Study material:
Lemma scan_int_str_of_int z rest :
  ends_number rest -> scan_int (str_of_int z ++ rest) = Some (z, rest).
Proof.
  intros Hrest. unfold str_of_int. destruct (Z.ltb_spec z 0).
  - change (lit "-") with [45%N]. cbn [app scan_int N.eqb Pos.eqb].
    rewrite scan_nat_decimal, float_follows_false by done.
    do 2 f_equal. lia.
  - pose proof (scan_nat_decimal (Z.to_N z) rest Hrest) as Hs.
    pose proof (decimal_fuel_digits (S (N.to_nat (N.log2 (Z.to_N z)))) (Z.to_N z)) as H'.
    pose proof (decimal_fuel_nonempty (N.to_nat (N.log2 (Z.to_N z))) (Z.to_N z)) as Hne.
    unfold decimal in *. destruct (decimal_fuel _ _) as [|c t]; [done|].
    pose proof H' as H''. apply Forall_cons in H'' as [Hc _].
    cbn [app scan_int] in *.
    assert (Hc45 : (c =? 45)%N = false).
    { unfold is_digit in Hc. apply andb_true_iff in Hc as [Hc _].
      apply N.leb_le in Hc. apply N.eqb_neq. lia. }
    rewrite Hc45, Hs, float_follows_false by done.
    do 2 f_equal. lia.
Qed.

(** *** Strings *)

Lemma N_lt_32_cases (c : N) :
  (c < 32)%N -> In c (map N.of_nat (seq 0 32)).
Proof. intros H. rewrite <- (N2Nat.id c). apply in_map, in_seq. lia. Qed.

Ltac escape_case tl :=
  match goal with
  | |- context [escape_char ?c] =>
      let e := eval vm_compute in (escape_char c) in
      change (escape_char c) with e
  end;
  simpl; by destruct (scan_string tl) as [[? ?]|].

(** Reading back one escaped code point. *)
Lemma scan_string_escape c tl :
  scan_string (escape_char c ++ tl) =
  match scan_string tl with
  | Some (r, rest) => Some (c :: r, rest)
  | None => None
  end.
Proof.
  destruct (N.ltb_spec c 32) as [Hlt|Hge].
  - apply N_lt_32_cases in Hlt. vm_compute in Hlt.
    repeat (destruct Hlt as [<-|Hlt]; [escape_case tl|]).
    done.
  - destruct (N.eqb_spec c 34) as [->|H34]; [escape_case tl|].
    destruct (N.eqb_spec c 92) as [->|H92]; [escape_case tl|].
    unfold escape_char.
    destruct (N.eqb_spec c 34) as [?|_]; [done|].
    destruct (N.eqb_spec c 92) as [?|_]; [done|].
    destruct (N.eqb_spec c 10) as [->|_]; [lia|].
    destruct (N.eqb_spec c 13) as [->|_]; [lia|].
    destruct (N.eqb_spec c 9) as [->|_]; [lia|].
    destruct (N.eqb_spec c 8) as [->|_]; [lia|].
    destruct (N.eqb_spec c 12) as [->|_]; [lia|].
    destruct (N.ltb_spec c 32) as [?|_]; [lia|].
    cbn [app scan_string].
    destruct (N.eqb_spec c 34) as [?|_]; [done|].
    destruct (N.eqb_spec c 92) as [?|_]; [done|].
    destruct (N.ltb_spec c 32) as [?|_]; [lia|]. done.
Qed.

Lemma scan_string_quote s rest :
  scan_string (flat_map escape_char s ++ 34%N :: rest) = Some (s, rest).
Proof.
  induction s as [|c s IH]; [done|].
  cbn [flat_map]. rewrite <- app_assoc, scan_string_escape, IH. done.
Qed.


(** *** Values *)

Ltac unlit :=
  repeat match goal with
         | |- context [lit ?s] =>
             let e := eval vm_compute in (lit s) in change (lit s) with e
         | H : context [lit ?s] |- _ =>
             let e := eval vm_compute in (lit s) in change (lit s) with e in H
         end.

Lemma json_dumps_head v rest :
  exists c t, json_dumps v ++ rest = c :: t /\ is_ws c = false /\ c <> 93%N.
Proof.
  destruct v as [ |[|]|z|s|l|ms]; cbn [json_dumps]; unlit;
    try (eexists _, _; split; [reflexivity|]; split; [reflexivity | lia]).
  destruct (str_of_int_head z) as [c [t [-> Hc]]].
  eexists _, _. split; [reflexivity|].
  destruct Hc as [->|Hc]; [split; [reflexivity | lia]|].
  unfold is_digit in Hc. apply andb_true_iff in Hc as [H1 H2].
  apply N.leb_le in H1, H2. unfold is_ws.
  rewrite !orb_false_iff, !N.eqb_neq. lia.
Qed.

Lemma skip_ws_json_dumps v rest : skip_ws (json_dumps v ++ rest) = json_dumps v ++ rest.
Proof.
  destruct (json_dumps_head v rest) as [c [t [-> [Hc _]]]]. simpl. by rewrite Hc.
Qed.

Lemma json_dumps_length v : 1 <= length (json_dumps v).
Proof.
  destruct (json_dumps_head v []) as [c [t [H _]]].
  rewrite app_nil_r in H. rewrite H. simpl. lia.
Qed.

Lemma str_join_cons2 sep x y l :
  str_join sep (x :: y :: l) = x ++ sep ++ str_join sep (y :: l).
Proof. done. Qed.
(** [Array.prototype.find]: the first element satisfying [p]. *)
Fixpoint find {A} (p : A → bool) (l : list A) : option A :=
  match l with
  | [] => None
  | a :: l' => if p a then Some a else find p l'
  end.

(** [Array.prototype.findIndex]: the index of the first element satisfying
    [p]; JavaScript's [-1] is [None]. *)
Fixpoint findIndex {A} (p : A → bool) (l : list A) : option nat :=
  match l with
  | [] => None
  | a :: l' => if p a then Some 0 else S <$> findIndex p l'
  end.

(** One key of [{...old, ...new}]: the value of [new] when it has the key. *)
Definition spread_field {A} (old new : option A) : option A :=
  match new with
  | Some v => Some v
  | None => old
  end.

(** [{ ...n, ...update }] *)
Definition spread (n update : MindNode.t) : MindNode.t :=
  {| MindNode.id := spread_field (MindNode.id n) (MindNode.id update);
     MindNode.label := spread_field (MindNode.label n) (MindNode.label update);
     MindNode.type := spread_field (MindNode.type n) (MindNode.type update);
     MindNode.description :=
       spread_field (MindNode.description n) (MindNode.description update);
     MindNode.icon := spread_field (MindNode.icon n) (MindNode.icon update);
     MindNode.details :=
       spread_field (MindNode.details n) (MindNode.details update);
     MindNode.date := spread_field (MindNode.date n) (MindNode.date update);
     MindNode.reminderDate :=
       spread_field (MindNode.reminderDate n) (MindNode.reminderDate update);
     MindNode.isCompleted :=
       spread_field (MindNode.isCompleted n) (MindNode.isCompleted update);
     MindNode.priority :=
       spread_field (MindNode.priority n) (MindNode.priority update);
     MindNode.x := spread_field (MindNode.x n) (MindNode.x update);
     MindNode.y := spread_field (MindNode.y n) (MindNode.y update) |}.

(** ** [handleApplyChanges] ([src/types.ts], lines 109-138) *)

(** Body of [nodesToAdd.forEach]: push [node] unless [newNodes] already has
    a node with its id. *)
Definition addNode (newNodes : list MindNode.t) (node : MindNode.t)
  : list MindNode.t :=
  match find (λ n, strict_eq (MindNode.id n) (MindNode.id node)) newNodes with
  | None => newNodes ++ [node]
  | Some _ => newNodes
  end.

(** Body of [nodesToUpdate.forEach]: overwrite the first node carrying the
    id of [update] with the spread of both.  [idx] comes from [findIndex],
    so [newNodes[idx]] is always defined (lemma [findIndex_lookup]). *)
Definition updateNode (newNodes : list MindNode.t) (update : MindNode.t)
  : list MindNode.t :=
  match findIndex (λ n, strict_eq (MindNode.id n) (MindNode.id update))
          newNodes with
  | Some idx =>
      match newNodes !! idx with
      | Some n => <[idx := spread n update]> newNodes
      | None => newNodes
      end
  | None => newNodes
  end.

(** Body of [edgesToAdd.forEach]: push [edge] unless [newEdges] already has
    an edge with its id.  Source and target are not looked at. *)
Definition addEdge (newEdges : list MindEdge.t) (edge : MindEdge.t)
  : list MindEdge.t :=
  match find (λ e, strict_eq (MindEdge.id e) (MindEdge.id edge)) newEdges with
  | None => newEdges ++ [edge]
  | Some _ => newEdges
  end.

(** The updater passed to [setMindMap]. *)
Definition applyChanges (proposal : MindMapChangeProposal) (prev : MindMapData)
  : MindMapData :=
  let newNodes := foldl addNode (nodes prev) (or_empty (nodesToAdd proposal)) in
  let newNodes := foldl updateNode newNodes (or_empty (nodesToUpdate proposal)) in
  let newEdges := foldl addEdge (edges prev) (or_empty (edgesToAdd proposal)) in
  {| nodes := newNodes; edges := newEdges |}.
Lemma respond_to_obj_req_permission_witness :
  (∃ s', respond_to_obj_req (KInt 8) (Some "mallory") "" bob_sys
         = (Raise GetNotPermittedError, s')
         ∧ is_Some (registered s' !! KInt 8))
  ∧ (∃ s', respond_to_obj_req (KInt 1000) (Some "mallory") "" bob_sys
           = (Ok (Some (gc_forced_off tensor_x)), s')
           ∧ (is_client_worker (this bob_sys) = false -> registered s' !! KInt 1000 = None)
           ∧ (is_client_worker (this bob_sys) = true -> is_Some (registered s' !! KInt 1000))).
Proof.
  split.
  - apply (proj1 (respond_to_obj_req_permission bob_sys (KInt 8) guarded_z
                    (Some "mallory") "" ltac:(vm_compute; reflexivity) eq_refl
                    ltac:(discriminate))
             (fun user => bool_decide (user = Some "alice"))).
    + reflexivity.
    + vm_compute. reflexivity.
  - apply (proj2 (respond_to_obj_req_permission bob_sys (KInt 1000) tensor_x
                    (Some "mallory") "" ltac:(vm_compute; reflexivity) eq_refl
                    ltac:(discriminate))).
    left. reflexivity.
Defined.

Section CommandFacts.

Context {Net : Type}.
Local Abbreviation Sys := (@Sys Net).
Variable _send_msg : Message -> IdOrWorker -> Net -> Result PyVal * Net.
Variable is_inplace_method : string -> bool.
Variable command_guard : string -> M Sys unit.
Variable call_method : Callee -> string -> list Value -> Kwargs -> M Sys PyVal.
Variable call_function : string -> list Value -> Kwargs -> M Sys PyVal.

Local Abbreviation obtain_response' :=
  (obtain_response is_inplace_method command_guard call_method call_function).
Local Abbreviation execute_computation_action' :=
  (execute_computation_action is_inplace_method command_guard call_method call_function).
Local Abbreviation send_command' := (send_command _send_msg).

(** Binding leaves every value that is no tensor as it is, and a tensor a
    tensor. *)
Lemma register_values_shape (values : list Value) :
  ∀ (ids : IdSource) (s s' : Sys) (bound : list Value),
    register_values values ids s = (Ok bound, s') ->
    Forall2 (fun v b => match v with VObj _ => ∃ o', b = VObj o' | _ => b = v end)
      values bound.
Proof.
  induction values as [|v rest IH]; intros ids s s' bound H.
  - inversion H. constructor.
  - destruct v; cbn [register_values] in H; unfold bind, ret in H;
      try (destruct (register_values rest ids s) as [[got|e] sa] eqn:E; [|discriminate];
           inversion H; subst; constructor; [reflexivity | eapply IH; exact E]).
    destruct (pop_id ids s) as [[p|e] sa]; [|discriminate].
    destruct (register_obj _ None sa) as [[u|e] sb]; [|discriminate].
    destruct (register_values rest p.2 sb) as [[got|e] sc] eqn:E; [|discriminate].
    inversion H; subst. constructor; [eexists; reflexivity | eapply IH; exact E].
Qed.

(** C8: when [execute_computation_action] holds a response that is not
    [None] and has bound it to the return ids, it returns the bound response
    itself if and only if the action's [return_value] flag is set or the
    response is an [int], [float], [bool] or [str]; in every other case it
    returns [None]. *)
Theorem computation_result_rule (s s1 s2 : Sys) (action : ComputationAction)
    (response bound : PyVal) :
  obtain_response' action s = (Ok (Response response), s1) ->
  response ≠ PyNone ->
  register_response (name action) response (ListIds (return_ids action)) s1 = (Ok bound, s2) ->
  execute_computation_action' action s
  = (Ok (if return_value action || is_scalar response then bound else PyNone), s2)
  ∧ is_scalar bound = is_scalar response
  ∧ bound ≠ PyNone
  ∧ (execute_computation_action' action s = (Ok bound, s2)
     ↔ return_value action = true ∨ is_scalar response = true).
Proof.
  intros Hobt Hnone Hreg.
  assert (Hshape : is_scalar bound = is_scalar response ∧ bound ≠ PyNone).
  { destruct response as [v|l]; unfold register_response, bind in Hreg.
    - destruct (register_values [v] _ s1) as [[b|e] sa] eqn:E; [|discriminate].
      inversion Hreg; subst.
      apply register_values_shape in E.
      inversion E as [|? b0 ? bs Hv Hrest]; subst. inversion Hrest; subst. simpl.
      destruct v; try (subst b0; split; [reflexivity|assumption]).
      destruct Hv as [o' ->]. split; [reflexivity|discriminate].
    - destruct (register_values l _ s1) as [[b|e] sa]; [|discriminate].
      inversion Hreg; subst. split; [reflexivity|discriminate]. }
  destruct Hshape as [Hscalar Hbound].
  assert (Hexec : execute_computation_action' action s
                  = (Ok (if return_value action || is_scalar response then bound else PyNone),
                     s2)).
  { unfold execute_computation_action, bind.
    rewrite Hobt.
    assert (Hbind : bind_response (name action) response (return_ids action)
                      (return_value action) s1
                    = (Ok (if return_value action || is_scalar response
                           then bound else PyNone), s2)).
    { unfold bind_response, except_ResponseSignatureError, bind. rewrite Hreg.
      rewrite Hscalar.
      destruct (return_value action || is_scalar response); reflexivity. }
    destruct response as [v|l]; [destruct v|]; try exact Hbind.
    contradiction Hnone. reflexivity. }
  split; [exact Hexec|]. split; [exact Hscalar|]. split; [exact Hbound|].
  rewrite Hexec. split.
  - intros H. apply orb_true_iff.
    destruct (return_value action || is_scalar response); [reflexivity|].
    inversion H. contradiction Hbound. congruence.
  - intros H. apply orb_true_iff in H. rewrite H. reflexivity.
Qed.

Work to be completed:
Of the entries above, repeat exactly the lines between the line with "induction s as [|c s IH]; [done|]." and the line with "destruct v as", inclusive, and no others.

Answer to the exercise:
  induction s as [|c s IH]; [done|].
  cbn [flat_map]. rewrite <- app_assoc, scan_string_escape, IH. done.
Qed.


(** *** Values *)

Ltac unlit :=
  repeat match goal with
         | |- context [lit ?s] =>
             let e := eval vm_compute in (lit s) in change (lit s) with e
         | H : context [lit ?s] |- _ =>
             let e := eval vm_compute in (lit s) in change (lit s) with e in H
         end.

Lemma json_dumps_head v rest :
  exists c t, json_dumps v ++ rest = c :: t /\ is_ws c = false /\ c <> 93%N.
Proof.
  destruct v as [ |[|]|z|s|l|ms]; cbn [json_dumps]; unlit;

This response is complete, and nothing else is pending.